Election Watch examines supporter’s offer of interest rate loans for Manitoba PC Party memberships

Manitoba’s election guard is investigating a claim that a supporter of Ken Lee – who was disqualified as a candidate for the leadership of the provincial progressive conservative party – offered to buy other people’s memberships, which appears to be illegal.

Manitoba’s Electoral Financing Act describes the purchase of a membership as a contribution to a political party, and states that a person making a contribution must spend his own money.

“I do not think anyone in Manitoba believes you should be able to buy into the Prime Minister’s Office,” opposition NDP leader Wab Kinew told a news conference Thursday outside Tory party headquarters on Kennedy Street in Winnipeg.

“And I do not think anyone in this province wants to see who the next prime minister is determined by what may be illegal means.”

The Manitoba election commissioner told the NDP it was investigating the case, Kinew told reporters.

On Thursday, Manitoba NDP leader Wab Kinew called for the denial of any PC party membership purchased illegally. (Ian Froese / CBC)

Last month, a supporter of Lee said on social media that he offered to pay for people’s $ 20 membership to support the potential candidate, who was the former chief financial officer of the PC party and had expressed views against the COVID-19 vaccine.

When the Winnipeg Free Press arrived, the Lee supporter said he was told by the candidate’s team that he could not buy someone else’s membership, so instead he said he was offering a 100-year interest-free loan.

In its complaint to the Electoral Commissioner, the NDP said the special terms of the loan show that any recipient was not realistically expected to pay the $ 20 membership fee back.

Told supporter to drop offer: campaign manager

Lee’s campaign manager, Todd Dube, says he demanded that the individual stop offering to pay for someone’s membership shortly after the offer was made.

On Thursday, Dube forwarded a letter he sent to the PC party on September 15, the night the newspaper’s story was published online. According to Dube’s letter, the supporter said the loan was only extended to someone who said he represented a family of four who wanted membership.

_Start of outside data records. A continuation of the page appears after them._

(** ** A scripted host

    A host whose child processes end as a script says, one entry per
    call; an entry also says whether the run leaves the output file, and
    of which size. Used to run the extractor on concrete inputs. *)

Record sim : Set := Sim {
  script : list (run_outcome * option Z);
  output_file : option Z;
  now : Z;
  calls : list (list string * Z)
}.

Definition sim_run (argv : list string) (timeout : Z) (w : sim) : run_outcome * sim :=
  match script w with
  | [] => (RunFailed "No such file or directory: yt-dlp",
           Sim [] (output_file w) (now w) (calls w ++ [(argv, timeout)]))
  | (o, leaves) :: rest =>
      (o, Sim rest
              (match leaves with Some n => Some n | None => output_file w end)
              (now w) (calls w ++ [(argv, timeout)]))
  end.

Definition sim_json (line : string) : json_outcome :=
  if String.eqb line "vod-entry"
  then JsonObject {[ "webpage_url" := Some "https://www.twitch.tv/videos/1" ]}
  else if String.eqb line "untitled-entry"
  then JsonObject {[ "title" := Some "a stream" ]}
  else JsonRaises "Expecting value: line 1 column 1 (char 0)".

Definition sim_exn_text (e : Py.exn) : string :=
  match e with
  | Py.TypeError => "unsupported operand"
  | Py.ValueError => "invalid literal"
  | Py.AttributeError => "object has no attribute"
  | Py.RecursionError => "maximum recursion depth exceeded"
  | Py.OtherError => "error"
  end.

#[export] Instance sim_host : Host sim := {|
  subprocess_run := sim_run;
  path_size := fun _ w => output_file w;
  time_time := fun w => (now w, w);
  time_sleep := fun n w => Sim (script w) (output_file w) (now w + n) (calls w);
  py_hash := fun v => match v with VStr s => Z.of_nat (String.length s) | _ => 0 end;
  json_loads := sim_json;
  exn_text := sim_exn_text;
  int_max_str_digits := 4300;
  recursion_limit := 1000
|}.

(** A world at time [t] with nothing scripted and no output file. *)
Definition quiet (t : Z) : sim := Sim [] None t [].

(** A world whose child processes end as [outcomes] say. *)
Definition scripted (outcomes : list (run_outcome * option Z)) : sim :=
  Sim outcomes None 1700000000 [].

(** A store with the record [d] behind every reference. *)
Definition store_of (d : dict) : store := fun _ => d.

(** * Vocabulary of the statements *)

(** ** Duration *)

Section DurationVocabulary.

Context {W : Type} `{Host W}.
Variable self : config.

Dube’s letter asked the party to reject these memberships if they were purchased at all. The party has not confirmed the number of potentially involved memberships.

The PC party said it complained to the election commissioner after becoming aware of the loan offer.

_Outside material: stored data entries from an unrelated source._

(* ===================================================================== *)
(** * Part I: the program                                                *)
(* ===================================================================== *)

(** ** JavaScript values that occur in records *)

Abbreviation SinkId := nat (only parsing).
Abbreviation RecId := nat (only parsing).
Abbreviation NodeId := nat (only parsing).
Abbreviation CallbackId := nat (only parsing).

(** Thrown values.  [TypeError] is what the library itself raises; any other
    exception raised by user code is an [OtherError]. *)
Inductive JsError : Type :=
| TypeError (msg : string)
| OtherError (tag : nat).

(** The [unknown] values stored in messages and property bags.  Sinks and
    records are held by reference. *)
Inductive Value : Type :=
| VUndefined
| VNull
| VBool (b : bool)
| VNumber (z : Z)
| VString (s : string)
| VSink (s : SinkId)
| VError (e : JsError)
| VRecord (r : RecId).

#[global] Instance JsError_eq_dec : EqDecision JsError.
Proof. solve_decision. Defined.
#[global] Instance Value_eq_dec : EqDecision Value.
Proof. solve_decision. Defined.

(** [Record<string, unknown> | undefined] *)
Abbreviation PropertiesObj := (gmap string Value) (only parsing).
Abbreviation Properties := (option (gmap string Value)) (only parsing).

(** Result of a call: it returns, it throws, or it does not return. *)
Inductive Outcome (A : Type) : Type :=
| Normal (a : A)
| Thrown (e : JsError)
| OutOfFuel.
Arguments Normal {A} a.
Arguments Thrown {A} e.
Arguments OutOfFuel {A}.

(** ** Object literals indexed by a string *)

(** The names of the members that an object literal inherits from
    [Object.prototype], as the language defines them. *)
Definition objectPrototypeNames : list string :=
  ["constructor"; "hasOwnProperty"; "isPrototypeOf"; "propertyIsEnumerable";
   "toLocaleString"; "toString"; "valueOf"; "__proto__";
   "__defineGetter__"; "__defineSetter__"; "__lookupGetter__";
   "__lookupSetter__"].

(** What [table[key]] evaluates to: the entry of the object itself, else
    the member of [Object.prototype] of that name (a function, or
    [Object.prototype] itself for [__proto__]), else [undefined]. *)
Inductive Lookup (A : Type) : Type :=
| Own (a : A)
| Inherited (name : string)
| Undefined.
Arguments Own {A} a.
Arguments Inherited {A} name.
Arguments Undefined {A}.

Definition objectGet {A : Type} (table : gmap string A) (key : string)
  : Lookup A :=
  match table !! key with
  | Some a => Own a
  | None =>
      if bool_decide (key ∈ objectPrototypeNames) then Inherited key
      else Undefined
  end.

(** ** category.ts *)
Module Category.

(** [MaybeCategory = string | null | undefined | readonly MaybeCategory[]] *)
Inductive MaybeCategory : Type :=
| CStr (s : string)
| CNull
| CUndefined
| CArr (items : list MaybeCategory).

(** Truthiness of a [MaybeCategory] value, as [!arr] and [!subcategory]
    test it: the empty string, [null] and [undefined] are falsy, and an
    array is truthy whatever it holds. *)
Definition truthy (c : MaybeCategory) : bool :=
  match c with
  | CStr s => negb (String.eqb s "")
  | CNull | CUndefined => false
  | CArr _ => true
  end.

(** [category.length] of a string or an array. *)
Definition jsLength (c : MaybeCategory) : nat :=
  match c with
  | CStr s => String.length s
  | CArr items => length items
  | CNull | CUndefined => 0
  end.

Fixpoint deepFlatten (arr : MaybeCategory) : list string :=
  match arr with
  | CStr s => [s]
  | CNull | CUndefined => []
  | CArr items =>
      flat_map (fun item =>
                  match item with
                  | CStr s => [s]
                  | _ => deepFlatten item
                  end) items
  end.

Definition getCategoryList (category : MaybeCategory) : list string :=
  deepFlatten category.

(** A flat list of names seen as a category argument again, as in
    [child.getChild(subcategoryList.slice(1))]. *)
Definition ofList (l : list string) : MaybeCategory := CArr (CStr <$> l).

(** The leaves of a category value from left to right, depth first:
    [Some s] for a string, [None] for an absent ([null] or [undefined])
    one.  This follows the wording of the specification and is what
    [getCategoryList] is compared with. *)
Fixpoint leaves (c : MaybeCategory) : list (option string) :=
  match c with
  | CStr s => [Some s]
  | CNull | CUndefined => [None]
  | CArr items => flat_map leaves items
  end.

End Category.

(** ** record.ts, propertiesTransformer.ts *)

(** [rawMessage: string | TemplateStringsArray] *)
Inductive RawMessage : Type :=
| RawString (s : string)
| RawTemplate (tpl : list string).

(** The fields of a record that are plain data in every construction
    protocol. *)
Record RecordHead : Type := mkHead {
  rcategory : list string;
  rlevel : string;
  rtimestamp : Z
}.

(** [RawLogRecord = Pick<LogRecord, "category" | "level" | "rawMessage" |
    "timestamp" | "properties">] *)
Record RawLogRecord : Type := mkRaw {
  raw_category : list string;
  raw_level : string;
  raw_rawMessage : RawMessage;
  raw_timestamp : Z;
  raw_properties : Properties
}.

(** A properties transformer is a function of the application: it returns
    the new properties, or throws. *)
Definition PropertiesTransformer : Type := RawLogRecord -> JsError + Properties.

(** Code that receives a record: it may read the accessors [properties],
    [message] and [rawMessage] any number of times, each time continuing
    with the value read, and finally returns or throws. *)
Inductive Reader (A : Type) : Type :=
| Ret (a : A)
| Throw (e : JsError)
| GetProperties (k : Properties -> Reader A)
| GetMessage (k : list Value -> Reader A)
| GetRawMessage (k : RawMessage -> Reader A).
Arguments Ret {A} a.
Arguments Throw {A} e.
Arguments GetProperties {A} k.
Arguments GetMessage {A} k.
Arguments GetRawMessage {A} k.

(** ** filter.ts *)
Module Filter.

(** [type Filter = (record: LogRecord) => boolean] *)
Definition Filter : Type := RecordHead -> Reader bool.

(** [type FilterLike = Filter | LogLevel | null]; a level is whatever
    string the caller passes, the type annotation being erased. *)
Inductive FilterLike : Type :=
| FLFunction (f : Filter)
| FLLevel (l : string)
| FLNull.

Definition levelsOrder : list string :=
  ["fatal"; "critical"; "error"; "warning"; "info"; "debug"].

(** [new Map(entries)]: a later entry replaces an earlier one. *)
Definition newMap (entries : list (string * nat)) : gmap string nat :=
  foldl (fun m e => <[e.1 := e.2]> m) ∅ entries.

Definition levelsOrderMap : gmap string nat :=
  newMap (imap (fun index level => (level, index)) levelsOrder).

Definition getLevelIndex (level : string) : JsError + nat :=
  match levelsOrderMap !! level with
  | None => inl (TypeError ("Invalid log level: " +:+ level +:+ "."))
  | Some index => inr index
  end.

Definition getLevelFilter (level : option string) : JsError + Filter :=
  match level with
  | None => inr (fun _ => Ret false)
  | Some level =>
      if String.eqb level "debug" then inr (fun _ => Ret true)
      else
        match getLevelIndex level with
        | inl e => inl e
        | inr levelIndex =>
            inr (fun record =>
                   match getLevelIndex (rlevel record) with
                   | inl e => Throw e
                   | inr recordLevelIndex =>
                       Ret (Nat.leb recordLevelIndex levelIndex)
                   end)
        end
  end.

Definition toFilter (filter : FilterLike) : JsError + Filter :=
  match filter with
  | FLFunction f => inr f
  | FLLevel l => getLevelFilter (Some l)
  | FLNull => getLevelFilter None
  end.

(** The severity scale in the order the specification gives it,
    [debug < info < warning < error < critical < fatal]; [None] for a
    string outside the scale. *)
Definition severity (l : string) : option nat :=
  if String.eqb l "debug" then Some 0
  else if String.eqb l "info" then Some 1
  else if String.eqb l "warning" then Some 2
  else if String.eqb l "error" then Some 3
  else if String.eqb l "critical" then Some 4
  else if String.eqb l "fatal" then Some 5
  else None.

End Filter.

(** ** logger/logger.ts: the category tree *)
Module Logger.
Import Category Filter.

Inductive ParentSinks : Type := inherit | override.

(** The fields of a [LoggerImpl] object.  [children] is the name-keyed
    table of the object; an entry is kept as long as its target is alive,
    and reclaiming of weakly held targets is not part of the model, so an
    entry always dereferences to its node. *)
Record LoggerImpl : Type := mkLoggerImpl {
  parent : option NodeId;
  category : list string;
  properties : Properties;
  children : gmap string NodeId;
  sinks : list SinkId;
  parentSinks : ParentSinks;
  filters : list Filter;
  propTransformers : list PropertiesTransformer
}.

(** The logger objects allocated so far, in allocation order, and the slot
    [globalThis[globalRootLoggerSymbol]]. *)
Record Registry : Type := mkRegistry {
  heap : list LoggerImpl;
  globalRootLogger : option NodeId
}.

Definition emptyRegistry : Registry :=
  {| heap := []; globalRootLogger := None |}.

(** [defaultProperties && properties ? { ...defaultProperties, ...properties }
     : (defaultProperties ?? properties)] *)
Definition mergeProperties (defaultProperties properties : Properties)
  : Properties :=
  match defaultProperties, properties with
  | Some d, Some p => Some (p ∪ d)
  | Some d, None => Some d
  | None, p => p
  end.

(** [parent?.properties] *)
Definition parentProperties (g : Registry) (parent : option NodeId)
  : Properties :=
  match parent with
  | None => None
  | Some p =>
      match heap g !! p with
      | Some nd => properties nd
      | None => None
      end
  end.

“The leadership selection committee has no competence to decide on the legality of this situation, but despite that, it is not prepared to approve or accept that kind of behavior,” a statement from a party said.

The party has recommended that the people involved be removed as members.

The current race for leadership of the ruling party was triggered when then-Prime Minister Brian Pallister announced in August that he was planning to resign.

The party elects its new leader – who will be Manitoba’s premier – on October 30.

Lee was eventually barred from running in the leadership race by the party, which elects either MLA Heather Stefanson or former Conservative MP Shelly Glover as the next Tory leader.

Under the PC party system with one member, one vote, each member has the same weight in the vote for the next party leader. Lee had signed up for more than 4,000 members, according to party members who spoke to CBC News.

Return money to ‘illegal’ memberships: NDP

Kinew called on the progressive conservatives to renounce any “illegitimate” membership and return the money.

“If these memberships were illegal, it means the PC Party is conducting illegal fundraising,” he said.

“It would be serious anytime soon, but the fact that the premier chair potentially hangs in the balance just gives it that extra haste.”

It appears that the supporter’s post on social media making the offer has since been deleted.